O texto eloquente e cheio de razão não é novidade. Muitos de nós não aguentamos mais o "velho" modelo de governo. Mas o que estamos fazendo para mudar? Textos? Críticas? O que estamos fazendo de concreto? Porque quem lê este tipo de texto, ou melhor, quem lê, já tem uma outra visão do mundo que nos cerca.
Que tal partir para a ação? Criar espaços físicos para discutir e planejar ações efetivas? Será que os ideais dos anos 70, 80, não poderiam renascer? Será que a ousadia, o empreenderorismo político que nos movia a ir às ruas e gritar pelo que queríamos não está vivo, ao menos nos pensamentos de alguns? Proponho usarmos espaços públicos para iniciar uma revolução política, cultural, social, educacional. Cada um levando seu conhecimento e despertando o senso crítico do outro, seja um vizinho, um amigo, um parente ou até um desconhecido. O que vocês acham?
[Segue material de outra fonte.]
(** What is left after the conversion, for the callers to work on. *)
Record checked (extra : bool) (w' : world) : Prop := {
  ck_inv : inv_with X (give p 0 0 0 1 n) (put (s, i) (Some (died extra a)) R) w';
  ck_space : exists sp', w_space w' !! s = Some sp' /\ is_active sp' = true;
  ck_locks : w_locks w' = w_locks w;
  ck_env : w_env w' = w_env w;
  ck_io : w_io w' = w_io w;
  ck_extra : extra = true -> r_request a <> IE_REQ_NONE
}.

Lemma check_finish extra l sp' x' w' :
  io_active h = false -> typed_but (X := X) (s := s) (sp := sp) l ->
  held (e_table_entries (w_env w)) sp l i false IO_NULL (r_bits (died extra a)) IE_REQ_NONE sp' ->
  x' = (if IE_BITS_TYPE (r_bits a) =? MACH_PORT_TYPE_SEND then set_ip_srights (ip_srights x - 1) x
        else set_ip_sorights (ip_sorights x - 1) x) ->
  (extra = true -> r_request a <> IE_REQ_NONE) ->
  w_space w' = <[s := sp']> (w_space w) -> w_locks w' = w_locks w -> w_env w' = w_env w ->
  w_io w' = w_io w -> w_port w' = <[p := x']> (w_port w) -> checked extra w'.
Proof.
  intros Hd Htb H Hx' Hex Hsp Hlk Hen Hio Hpo. pose proof (died_right_type extra a) as Hdt.
  pose proof (dead_port_type Hd) as Hdp.
  assert (Hu : 0 < IE_BITS_UREFS (r_bits a)) by (destruct Hdp as [[_ ?]|[_ ?]]; lia).
  pose proof (naked_inv I p) as HN. pose proof (ref_range I p h Hh) as Hrr.
  pose proof (ref_count I p h Hh) as Hrc.
  split; try done; [|eexists; rewrite Hsp; split; [apply lookup_insert_eq|apply H]].
  apply (inv_finish _ _ _ w w' s sp sp' Hs Hen Hsp (proj1 (hd_same _ _ _ _ _ _ _ _ _ H))).
  - replace (Some (died extra a)) with (right_of IO_NULL (r_bits (died extra a)) IE_REQ_NONE)
      by (unfold right_of; by rewrite Hdt).
    eapply (right_space I Hs Ha X l false); [done|done|done|by rewrite Hdt|done|].
    unfold names_port. types. done.
  - rewrite Hio, Hpo, <- (insert_id (w_io w) p h) by done.
    apply (right_objects I Ha p x h x' h); try done.
    + intros a0 [= <-]. by right.
    + apply give_off.
    + apply give_ok; try done; destruct HN as (? & ? & ? & ?); lia.
    + rewrite count_put, Ha. cbn [counts]. destruct (rights_at p a eq_refl) as (-> & _).
      destruct (rights_off p (died extra a)) as (-> & _).
      { simpl. destruct (port_addr I p h Hh). congruence. }
      simpl. rewrite bump_eq. lia.
    + by apply check_port_ok.
    + intros a0 [= <-]. by apply died_right_ok.
    + left. subst x'. by case_match.
Qed.

(** The rest of the routine once the port has been updated and the entry is not
    hashed any more. *)
Lemma wp_check_tail name l sp1 x' w1 (Q : bool -> world -> Prop) :
  name = entry_name i (r_bits a) -> io_active h = false ->
  typed_but (X := X) (s := s) (sp := sp) l ->
  held (e_table_entries (w_env w)) sp l i false p (r_bits a) (r_request a) sp1 ->
  x' = (if IE_BITS_TYPE (r_bits a) =? MACH_PORT_TYPE_SEND then set_ip_srights (ip_srights x - 1) x
        else set_ip_sorights (ip_sorights x - 1) x) ->
  w_space w1 = <[s := sp1]> (w_space w) -> w_locks w1 = w_locks w -> w_env w1 = w_env w ->
  w_io w1 = w_io w -> w_port w1 = <[p := x']> (w_port w) ->
  (forall extra w', checked extra w' -> Q true w') ->
  wp (let bits := died_bits (r_bits a) in
      bits ←
        (if negb (r_request a =? IE_REQ_NONE) then
           t ← ipc_port_request_type p name (r_request a);
           upd_entry s i (set_ie_request IE_REQ_NONE);;
           mret (if negb (t =? 0) && (IE_BITS_UREFS bits <? MACH_PORT_UREFS_MAX)
                 then bits + 1 else bits)
         else mret bits);
      upd_entry s i (fun e => set_ie_object IO_NULL (set_ie_bits bits e));;
      entry_modified s name i;;
      mret true) Q w1.
Proof.
  intros Hn Hd Htb H Hx' Hsp Hlk Hen Hio Hpo HQ.
  assert (Hend : forall extra sp' w', (extra = true -> r_request a <> IE_REQ_NONE) ->
    held (e_table_entries (w_env w)) sp l i false IO_NULL (r_bits (died extra a)) IE_REQ_NONE sp' ->
    w_space w' = <[s := sp']> (w_space w1) -> w_locks w' = w_locks w1 -> w_env w' = w_env w1 ->
    w_io w' = w_io w1 -> w_port w' = w_port w1 -> Q true w').
  { intros extra sp' w' Hex H' E1 E2 E3 E4 E5. apply (HQ extra).
    apply (check_finish extra l sp' x'); try done; try congruence.
    rewrite E1, Hsp. apply insert_insert_eq. }
  assert (Hs1 : w_space w1 !! s = Some sp1) by (rewrite Hsp; apply lookup_insert_eq).
  assert (Hx1 : w_port w1 !! p = Some x') by (rewrite Hpo; apply lookup_insert_eq).
  assert (Hrq : ip_requests x' = ip_requests x) by (subst x'; by case_match).
  pose proof (fun e => died_right_gen e a) as Hgen.
  pose proof (fun e => entry_name_roll i _ _ (Hgen e)) as Hname.
  clear Hsp Hpo Hlk Hio. wopen w1. destruct (Z.eqb_spec (r_request a) IE_REQ_NONE) as [Er|Er].
  - rewrite Er in *. wp_steps; [by apply (Hgen false)|by rewrite Hn; symmetry; apply (Hname false)|].
    by eapply (Hend false).
  - pose proof (po_reqs _ _ _ _ _ _ _ (port_inv I p x h Hx Hh)) as Hreq.
    destruct (ip_requests x) as [t|] eqn:Ht; [|exfalso; by apply Er, (Hreq (s, i))].
    destruct (req_slot _ R p t s i a Hreq Ha eq_refl Er) as (q & _ & Hq & Hqn & _).
    wp_steps. eapply (wp_request_type p x' t); [wlook|done|done|congruence|done|].
    wp_steps; [by apply (Hgen (negb (slot_type q =? 0)))
      |by rewrite Hn; symmetry; apply (Hname (negb (slot_type q =? 0)))|].
    by eapply (Hend (negb (slot_type q =? 0))).
Qed.

Context (Hsm : small_table sp).

Lemma wp_right_check name flags (Q : bool -> world -> Prop) :
  name = entry_name i (r_bits a) ->
  (usable flags h a = true -> Q false (set_w_locks ({[LObject p]} ∪ w_locks w) w)) ->
  (usable flags h a = false -> forall extra w', checked extra w' -> Q true w') ->
  wp (ipc_right_check s p name i flags) Q w.
Proof.
  intros Hn Hlive Hdead. destruct (right_hold I Hs Hsa Ha) as (l & H & Htb). fold p in H.
  assert (Htail := fun x' sp1 w1 Q Hd => wp_check_tail name l sp1 x' w1 Q Hn Hd Htb).
  pose proof (right_counted Ha) as Hcnt. destruct (rights_at p a eq_refl) as (_ & Eas & Eao & _).
  pose proof (po_dead _ _ _ _ _ _ _ (port_inv I p x h Hx Hh)) as Hdd.
  pose proof (naked_inv I p) as (N1 & N2 & _). destruct (port_addr I p h Hh) as (Hp0 & _).
  unfold ipc_right_check. pose proof dead_port_type as Hdt. wopen w. wp_steps; [by apply Z.eqb_refl|].
  unfold usable in Hlive, Hdead. destruct (io_active h) eqn:Hact; wp_steps; [by apply Hlive|].
  destruct (Hdd eq_refl) as (Hd1 & Hd2 & _). clear Hdd.
  pose proof (Hcnt (is_send p)) as Hc1. pose proof (Hcnt (is_sonce p)) as Hc2.
  rewrite Eas in Hc1. rewrite Eao in Hc2. revert Hc1 Hc2.
  destruct (Hdt eq_refl) as [[Ht Hu]|[Ht Hu]]; clear Hdt; types; cbn [andb]; intros Hc1 Hc2.
  - rewrite andb_false_r. specialize (Hc1 eq_refl).
    wp_steps; [lia..|by rewrite Ht; apply andb_true_iff; split; [lia|]|].
    apply wp_unbind, (Htail (set_ip_srights (ip_srights x - 1) x) _ _ _ eq_refl Hd); [by rewrite Ht|done|by apply unlock_again|done..|].
    apply Hdead. cbn [orb]. types. by rewrite andb_false_r.
  - specialize (Hc2 eq_refl). rewrite Ht, andb_false_r in H.
    rewrite andb_true_r. assert (Hus : has (r_bits a) MACH_PORT_TYPE_SEND_ONCE = true) by by types.
    rewrite Hus, andb_true_r in Hlive, Hdead. cbn [orb] in Hlive, Hdead.
    destruct (_ && _) eqn:Hf; wp_steps; [|lia..|].
    + by apply Hlive.
    + apply wp_unbind, (Htail (set_ip_sorights (ip_sorights x - 1) x) _ _ _ eq_refl H); 
        [by rewrite Ht|by symmetry; apply insert_id|by apply unlock_again|done..|].
      by apply Hdead.
Qed.
End check.
Arguments checked : clear implicits.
Quando analfabetos, alfabetizados que não entendem o que leem, crianças e vagabundos condenados, têm o poder de cancelar votos conscientes ao votar contra os informados, cultos, produtivos, e esclarecidos, fica estabelecida a "aberração democrática" brasileira, mãe do voto chulo, aquele que elege rinocerontes, primatas, analfabetos, alienados de vários matizes, patifes, ladrões, estelionatários, assassinos, corruptos e malfeitores, oportunistas e debochados em geral. Sobra para o cidadão consciente, o voto nulo. A alternativa de negar-se a participar de uma verdadeira orgia moral, quando os valores, (ética, honestidade, competência, seriedade, compromisso, patriotismo e dignidade) desaparecem em meio a escândalos, falcatruas, conchavos e malversação dos bens da República. Voto chulo ou voto nulo? Fico com o segundo.
Engraçado... O texto foi escrito nas últimas eleições presidenciais, há 4 anos. Levei um susto ao terminar a leitura, achei que seria pra estas. Incrível, nada mudou. Aliás, mudou, sim. Alguns pontos que o Guga destacou tão bem pioraram nestes 4 anos. Tenho medo do Brasil.
Já comentei este texto, mas me ocorreu outro pensamento: se o voto não fosse obrigatório, vocês já imaginaram como seria a disputa pela "compra" de votos dos que, supostamente, não iriam por livre e espontânea vontade às urnas? Será que estamos amadurecidos para o voto não obrigatório?